After about a 45 year hiatus, I revisited a childhood haunt, the gully above the old orchard where I spent the first ten years of my life and went looking for the old pipehead my grandfather and father put in all those years ago.

This was in the days when the creek was permanent, people respected riparian rights and used pipeheads only to extract water.

Then the growers upstream put in huge dams, cleared the tii-tree swamps. the water stopped and that fixed us right up. The creek is now seasonal, dries up in summer, is flashy in winter.

The creek exacted its payback in 1991 when exceptional rains, cleared lands and urban street drainage sent a noahflood down which took out two bridges and rumour has it, one of the dams.

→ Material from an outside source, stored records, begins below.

(* ===== verification/TargetSnapshots.v ===== *)
(** * Verified targets

    [harness/target-snapshots.ts]: what a preview saw of its targets, and the check just
    before a dispatch that they are still so; [harness/verified-mutation-step.ts] and
    [harness/durable-risky-write.ts]: the steps behind that check; and
    [harness/reconciliation.ts]: the verdict on an ambiguous mutation from evidence that is
    only read.  [sha256] and the name folding of the platform are arguments. *)
From S2P Require Import Prelude Js SafeJson Db Plan Journal Effects MutationScope PlanScope Receipts Workflow WorkflowResults.
From S2P Require HostBudget SafetyLimits World Scenarios.
Open Scope Z_scope.
#[local] Arguments u : simpl never.

(** ** Snapshots *)

Inductive SnapshotRelation : Set := relation_target | relation_parent.
#[export] Instance relation_dec : EqDecision SnapshotRelation.
Proof. solve_decision. Defined.

Record TargetSnapshot := {
  relation : SnapshotRelation;
  snapshot_ref : EntityRef;
  projection : jsval;
  fingerprint : jstr;
}.

(** What a fresh read gives: [None] for a projection that is not there. *)
Record SnapshotEvidence := {
  evidence_ref : EntityRef;
  evidence_projection : option jsval;
  evidence_truncated : bool;
}.

Inductive SnapshotVerification : Type :=
| verified_ok
| verified_stale (parent : bool).     (** [stale_parent] or [stale_target] *)

Definition stale_code (parent : bool) : string := if parent then "stale_parent" else "stale_target".
Definition verification_message (v : SnapshotVerification) : jstr :=
  match v with
  | verified_ok => []
  | verified_stale true => u "The target parent changed or could not be verified. Create a fresh preview."
  | verified_stale false => u "The target changed or could not be verified. Create a fresh preview."
  end.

I found it almost unrecognisable, the bayonet grass has entirely disappeared, the course is all grown over with introduced bamboo, bridal creeper, watsonias and waitawhile vine - thorny blackberries, big alluvium builds through the bamboo and deep scours elsewhere.

I went up to have a look while the winter flow remains so that it was closer to my memories of it. Our one mile pipeline is still there but the pipehead and the first 50 metres of pipe is gone and the heavy bits and pieces are about 50 yards down the watercourse from when the flood and all the rocks and debris came down.

I shot with the EX1 and Extreme. I am too old and jointsore to take a big kit so made do with a light Miller DS10 and two lenses, 58mm f1.2 Nikon and 14mm f2.8 Sigma for Nikon.

Relay zoom position was 40mm. I gave the assembly an accidental clout on a rock as I scrambled about and knocked the centering off a fraction so there is an edge brightness falloff on the 14mm shots.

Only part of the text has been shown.